Telekom-Skandal Justiz beschleunigt Verfahren

Bonn (RPO). In der Spitzelaffäre um die Deutsche Telekom will die Bonner Staatsanwaltschaft offenbar ein Ermittlungsverfahren einleiten. Nach Informationen unserer Redaktion soll schon in Kürze eine Entscheidung fallen. Ursprünglich wollte die Bonner Justizbehörde frühestens gegen Ende dieser Woche klären, ob ein Ermittlungsverfahren überhaupt notwendig sei.

 Offenbar wurden bei der Deutschen Telekom Führungskräfte über einen längeren Zeitraum bespitzelt.

Offenbar wurden bei der Deutschen Telekom Führungskräfte über einen längeren Zeitraum bespitzelt.

Foto: AFP, AFP

Der Konzern hatte in der vergangenen Woche selbst die Staatsanwaltschaft eingeschaltet und Unterlagen in erheblichem Umfang übermittelt. Unternehmenschef René Obermann kündigte derweil harte Konsequenzen an. Die Bundesregierung sicherte ihm ihre Unterstützung zu. Welchen Umfang die Affäre tatsächlich hat, blieb zunächst noch ungewiss.

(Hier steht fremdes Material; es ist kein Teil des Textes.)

Lemma word_char_not n c :
  word_char c = true -> n ∉ [45; 46; 95; 58] -> (n < 48 \/ 57 < n) -> (n < 65 \/ 90 < n) -> (n < 97 \/ 122 < n) -> is_char n c = false.
Proof.
  intros H Hn H1 H2 H3. unfold is_char. apply Z.eqb_neq. intros E.
  unfold word_char, host_char, is_alpha, is_digit, is_char, lower_ascii in H. rewrite E in H.
  assert (n <> 45 /\ n <> 46 /\ n <> 95 /\ n <> 58) by (split_and!; intros ->; apply Hn; set_solver). revert H.
  destruct ((65 <=? n) && (n <=? 90)) eqn:E2; [lia|]. rewrite E. lia.
Qed.

Lemma word_without n s :
  all_chars word_char s = true -> n ∉ [45; 46; 95; 58] -> (n < 48 \/ 57 < n) -> (n < 65 \/ 90 < n) -> (n < 97 \/ 122 < n) ->
  all_chars (fun c => negb (is_char n c)) s = true.
Proof. intros H ? ? ? ?. eapply all_chars_mono, H. intros c Hc. by rewrite word_char_not. Qed.

Lemma host_colon s : all_chars host_char s = true -> all_chars (fun c => negb (is_char 58 c)) s = true.
Proof.
  apply all_chars_mono. intros c Hc. unfold is_char. apply negb_true_iff, Z.eqb_neq. intros E.
  unfold host_char, is_alpha, is_digit, lower_ascii in Hc. rewrite E in Hc. cbn in Hc. by rewrite E in Hc.
Qed.

Lemma digit_host c : is_digit c = true -> host_char c = true.
Proof. unfold host_char. intros ->. by rewrite orb_true_r. Qed.

Lemma word_netloc h d : all_chars host_char h = true -> all_chars is_digit d = true -> all_chars word_char (h +:+ ":" +:+ d) = true.
Proof.
  intros Hh Hd. rewrite !all_chars_sapp. cbn. rewrite andb_true_iff. unfold word_char.
  split; eapply all_chars_mono; [|done| |done]; intros c Hc; [by rewrite Hc|by rewrite digit_host].
Qed.

(** What is found has its characters. *)
Lemma contains_slash s : contains "://" s = true -> has_char 47 s = true.
Proof.
  unfold has_char. induction s as [|c s IH]; [done|]. cbn [contains all_chars]. rewrite negb_andb, negb_involutive, !orb_true_iff.
  intros [H|H]; [|right; by apply IH]. right. cbn [String.prefix] in H. destruct (ascii_dec ":" c); [|done].
  destruct s as [|c1 s]; [done|]. cbn [String.prefix] in H. destruct (ascii_dec "/" c1) as [<-|]; done.
Qed.

Lemma hostname_nonempty r h : hostname r = Some h -> h <> EmptyString.
Proof.
  unfold hostname. destruct (hostinfo _).1 as [|c t]; [done|]. cbn [break]. destruct (is_char 37 c); [by intros [= <-]|].
  destruct (break _ t). intros [= <-]. by rewrite sapp_cons.
Qed.

Lemma parse_digits_nonneg s acc prev n : 0 <= acc -> parse_digits 10 s acc prev = Some n -> 0 <= n.
Proof.
  revert acc prev. induction s as [|c s IH]; intros acc prev Ha; cbn; [destruct prev; naive_solver|].
  destruct (code c =? 95); [destruct prev; [by apply IH|done]|]. destruct (digit_val c) as [d|] eqn:Ed; [|done].
  destruct (d <? 10); [|done]. apply IH. unfold digit_val in Ed. repeat case_match; simplify_eq; lia.
Qed.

Obermann sagte der "Bild"-Zeitung, falls sich die aktuellen Vorwürfe bewahrheiteten, widerspräche dies klar dem Verständnis der Telekom von Datenschutz. An die Adresse der Kunden sagte Obermann: "Die Daten unserer Millionen Mobilfunk- und Festnetzkunden sind sicher." Fälle von Fehlverhalten im Konzern "müssen aufgeklärt werden und harte Konsequenzen nach sich ziehen".

Laut einem Bericht des Nachrichtenmagazins "Der Spiegel" hat die Telekom mehr als eineinhalb Jahre lang Telefon-Verbindungsdaten eigener Manager und Aufsichtsräte auswerten lassen, um unliebsamen Kontakten zu Wirtschaftsjournalisten auf die Spur zu kommen. Damit sollten in den Jahren 2005 und 2006 undichte Stellen aufgespürt werden, die heikle Informationen aus den Führungsgremien weitergegeben hatten.

Die Telekom erstattete nach den Worten eines Sprechers am 14. Mai "de facto Selbstanzeige" bei der Bonner Staatsanwaltschaft, nachdem der Vorgang bekanntgeworden sei. "Die Anzeige ist das härteste Schwert, das wir als Unternehmen haben", unterstrich der Sprecher das Bemühen des Konzerns, die Affäre aufzuklären.

Staatsanwaltschaft prüft Ermittlungsverfahren

Die Bonner Staatsanwaltschaft prüfte am Montag noch die Einleitung eines Ermittlungsverfahrens. Strafrechtlich könnte es unter anderem um die Verletzung des Fernmeldegeheimnisses gehen.

Unklar waren zunächst sowohl Auftraggeber als auch Umfang der Bespitzelung. Aus Unternehmenskreisen hieß es am Montag, möglicherweise seien die Verbindungsdaten nicht nur von Managern oder Aufsichtsräten vornehmlich der Arbeitnehmerseite überprüft worden. Möglicherweise erstreckte sich die Aktion auch auf Verbindungsdaten von Journalisten, die über die Telekom berichteten, beziehungsweise auf Daten von Firmenhandys der einschlägigen Publikationen.

Telekom-Vorstandsvorsitzender war in der fraglichen Zeit Kai-Uwe Ricke, Aufsichtsratsvorsitzender der ehemalige Post-Chef Klaus Zumwinkel. Ricke war im November 2006 von Obermann abgelöst worden. Nach einem Bericht des "Handelsblatts" soll der Auftrag zu der Aktion von Zumwinkel gekommen sein. Im "Spiegel" ließ dieser ab wissen, "die behaupteten Datenspeicherungen", falls es sie gegeben habe, seien nicht mit seinem Einverständnis erfolgt.

Das Bundesfinanzministerium begrüßte in Berlin die von der Telekom eingeleiteten Maßnahmen in Zusammenarbeit mit der Staatsanwaltschaft. Finanzminister Peer Steinbrück sei von Obermann rechtzeitig zur Einschaltung der Staatsanwaltschaft informiert worden, sagte Ministeriumssprecher Torsten Albig. "Wenn sich die Vorwürfe bewahrheiten, ist das ein schwerer Vertrauensverlust, der umgehend aufgeklärt werden muss", erklärte Albig.